Kenny Smith told listeners on The Pivot that, as a freshman in 1983–84, he watched Johnny Dawkins through a barbershop mirror while getting a haircut at North Carolina Central’s student union — and that Duke players who showed up to get cuts were not allowed inside.
Smith framed the moment as one small, sharp memory from the height of the UNC–Duke rivalry: "We used to go get haircuts at Central, North Carolina Central. And in the student union, which is an HBCU. Duke used to come in. And so the Duke players were there. It was myself, Michael, and Sam Perkins, and we're getting a haircut. And the Duke guys, we- they got the door locked, so nobody comes in. Duke guys are coming in to get their hair cut. Michael's like, ‘If you let them in, we'll never come back.' He's like, ‘Sorry, man, I, I c-…' He's like, ‘Mike, if you let them in, we'll never come back.' So they didn't let the Duke guys in."
The detail ties three familiar names from college basketball history to an unexpected place: Smith, Michael Jordan and Sam Perkins were upperclassmen and teammates at UNC that season, and Smith said he was a freshman standing at the barber chair when the door was shut. He added a second, quieter image: "So we're sitting there getting our, I'm get- I, I'm a freshman. I'll get my hair cut, and I was looking at, like, Johnny Dawkins and them-looking through the mirror. Like, Trev looked, they had a little win- They're like, ‘Nah, get out the window.' He's like, ‘Come back later. Come back later.' We, that's the type of juice we had. We had the juice."

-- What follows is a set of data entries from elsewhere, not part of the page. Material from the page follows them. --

(** * FlowState (Tai Chi Flow): job polling, IPC handlers, application store,
      coordinate transform and schema validation

    A shallow embedding of the parts of the repository that its design
    document makes promises about:

    - [Js]: JavaScript values as the code handles them (numbers are IEEE
      binary64, modelled by the kernel's primitive floats);
    - [CoordinateTransformer]: the video-to-scene transform of the
      StickFigure component;
    - [AppStore]: the zustand store of [store/appStore.ts];
    - [MainIpc]: the four job-lifecycle handlers of [electron/main.js];
    - [VideoCaptureIpc], [VideoCaptureHttp]: the status-polling effect of the
      two versions of [components/VideoCapture.tsx];
    - [SchemaValidator]: the animation-document validator, whose code is not
      part of the sources and is modelled from the design document.

    Definitions come first, theorems after them. *)

From Stdlib Require Import ZArith Lia Floats.
From stdpp Require Import base strings list gmap pretty.

(* ===================================================================== *)
(** ** JavaScript values *)
(* ===================================================================== *)

Module Js.

(** A JavaScript number is an IEEE 754 binary64 value. *)
Abbreviation number := float.
(** Step 3: crop if enabled. *)
Definition cropStep (tempCtx : bool) (st : EditorState)
           (newWidth newHeight : R) (canvas : Canvas) : Canvas :=
  if isCropping st then
    let tempCanvas := createCanvas in
    let tempCanvas := set_width newWidth tempCanvas in
    let tempCanvas := set_height newHeight tempCanvas in
    if tempCtx then
      let tempCanvas := drawImage3 (as_source canvas) 0 0 tempCanvas in
      let cx := Rect.x (cropRect st) / 100 * newWidth in
      let cy := Rect.y (cropRect st) / 100 * newHeight in
      let cw := Rect.w (cropRect st) / 100 * newWidth in
      let ch := Rect.h (cropRect st) / 100 * newHeight in
      let canvas := set_width cw canvas in
      let canvas := set_height ch canvas in
      let canvas := clearRect 0 0 cw ch canvas in
      drawImage9 (as_source tempCanvas) cx cy cw ch 0 0 cw ch canvas
    else canvas
  else canvas.

(** Step 4: the text after the first comma of the data URL
    ([undefined] when there is none). *)
Definition exportStep (toDataURL : Canvas -> string -> R -> string)
           (canvas : Canvas) : option string :=
  nth_error (Js.split ","%char (toDataURL canvas "image/jpeg"%string (9 / 10)))
            1%nat.

(** The surface that is encoded. *)
Definition finalCanvas (tempCtx : bool) (st : EditorState) (img : Image)
  : Canvas :=
  let '(newWidth, newHeight, canvas) := transformStep st img createCanvas in
  cropStep tempCtx st newWidth newHeight canvas.

(** The outcome of the load callback of [handleSave]: nothing when there
    is no context, otherwise one call of [onSave]. *)
Inductive SaveOutcome :=
| NoSave
| OnSave (newBase64 : option string).

Definition handleSave (p : Platform) (st : EditorState) (img : Image)
  : SaveOutcome :=
  if getContext p then
    OnSave (exportStep (toDataURL p) (finalCanvas (tempGetContext p) st img))
  else NoSave.

(** *** The editor as a transition system *)

(** What the user can do.  A press reaches a handler only while the crop
    overlay is rendered; the handle stops the propagation of its press, so
    a press is on the body or on the handle, never both. *)
Inductive Event :=
| ClickCrop
| ClickRotateLeft
| ClickRotateRight
| SlideBrightness (v : R)
| SlideContrast (v : R)
| SlideSaturation (v : R)
| ClickReset
| PressBody (e : MouseEvent.t)
| PressHandle (e : MouseEvent.t)
| PointerMove (e : MouseEvent.t) (containerRect : DOMRect.t)
| PointerUp.

Definition step (st : EditorState) (ev : Event) : EditorState :=
  match ev with
  | ClickCrop => toggleCrop st
  | ClickRotateLeft => rotateLeft st
  | ClickRotateRight => rotateRight st
  | SlideBrightness v => setBrightness v st
  | SlideContrast v => setContrast v st
  | SlideSaturation v => setSaturation v st
  | ClickReset => reset st
  | PressBody e =>
      match cropOverlay (render st) with
      | Some _ => handleMouseDown e move st
      | None => st
      end
  | PressHandle e =>
      match cropOverlay (render st) with
      | Some _ => handleMouseDown e se st
      | None => st
      end
  | PointerMove e containerRect => window_mousemove e (Some containerRect) st
  | PointerUp => window_mouseup st
  end.

(** The container box of a pointer-move has a positive size. *)
Definition wellFormed (ev : Event) : Prop :=
  match ev with
  | PointerMove _ box => 0 < DOMRect.width box /\ 0 < DOMRect.height box
  | _ => True
  end.

Definition reachable (st : EditorState) : Prop :=
  exists evs : list Event,
    Forall wellFormed evs /\ st = fold_left step evs initialState.

(** A stand-in for the browser, used to run [handleSave] on concrete
    inputs: both contexts exist, and the encoder answers with a fixed
    JPEG data URL when asked for image/jpeg. *)
Definition standInPlatform : Platform :=
  mkPlatform true true
    (fun _ type _ =>
       if String.eqb type "image/jpeg"
       then "data:image/jpeg;base64,/9j/4AAQSkZJRg=="%string
       else "data:image/png;base64,iVBORw0KGgo="%string).

End ImageEditor.

(** ** views/ToolViews: the CSV export and the edit-save callback *)

Module ToolViews.

Record TableData := mkTable {
  headers : list string;
  rows : list (list string)
}.

(** What [saveFile] hands to the browser: the parts and type of the blob,
    and the download name. *)
Record Download := mkDownload {
  blobParts : list string;
  blobType : string;
  downloadName : string
}.

Definition saveFile (parts : list string) (type name : string) : Download :=
  mkDownload parts type name.

(** The line feed character of the source's ['\n']. *)
Definition LF : string := String "010"%char EmptyString.

(** The text that [exportTableToCSV] builds. *)
Definition csvContent (data : TableData) : string :=
  Js.join LF
    (Js.join ","%string (headers data)
       :: map (fun row => Js.join ","%string row) (rows data)).

(** [exportTableToCSV(data, title = 'Table')]. *)
Definition exportTableToCSV (data : TableData) (title : option string)
  : Download :=
  let title := match title with Some t => t | None => "Table"%string end in
  saveFile [csvContent data] "text/csv;charset=utf-8;"%string
           (title ++ ".csv")%string.

(** An opaque handle on the file the user picked. *)
Record File := mkFile { fileName : string; fileType : string }.

Record UploadedFile := mkUploaded {
  file : File;
  previewUrl : string;
  base64 : string;
  mimeType : string
}.

(** The state around the editor: the parent's file and the editing flag. *)
Record WrapperState := mkWrapper {
  currentFile : option UploadedFile;
  isEditing : bool
}.

(** [handleEditSave]: replace the payload and the preview of the file, if
    there is one, and leave the editor. *)
Definition handleEditSave (newBase64 : string) (ws : WrapperState)
  : WrapperState :=
  let updated :=
    match currentFile ws with
    | Some f =>
        Some (mkUploaded (file f)
                ("data:" ++ mimeType f ++ ";base64," ++ newBase64)%string
                newBase64
                (mimeType f))
    | None => None
    end in
  mkWrapper updated false.

(** The editor is mounted with [onSave = handleEditSave]; a save without a
    context leaves the wrapper as it is.  An [undefined] payload is outside
    the callback's type and is not modelled. *)
Definition editorSaved (outcome : ImageEditor.SaveOutcome) (ws : WrapperState)
  : option WrapperState :=
  match outcome with
  | ImageEditor.NoSave => Some ws
  | ImageEditor.OnSave (Some newBase64) => Some (handleEditSave newBase64 ws)
  | ImageEditor.OnSave None => None
  end.

End ToolViews.

(** ** The structured-extraction service (two versions in the repository) *)

Module Service.

(** The exceptions that travel through the service. *)
Inductive Exn :=
| Error (message : string)          (* [new Error(message)] *)
| SyntaxError (message : string)    (* thrown by [JSON.parse] *)
| Rejection (reason : string).      (* a rejected request *)

Inductive Outcome (A : Type) :=
| Return (a : A)
| Throw (e : Exn).
Arguments Return {A} a.
Arguments Throw {A} e.

(** One call of [console.error]: the label and the exception, if any. *)
Record LogEntry := mkLog { label : string; logged : option Exn }.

The moment matters because it relocates a small piece of the UNC–Duke story to an HBCU campus. Smith specifically named North Carolina Central's student union as the barbershop where both teams used to get haircuts, which places routine, off-court life for blue-chip college athletes inside a community space that rarely appears in rivalry lore. For readers interested in the rivalry's texture, the scene is vivid: opposing players arriving for simple services, teams treating that shared space as neutral ground until one side decided it was not.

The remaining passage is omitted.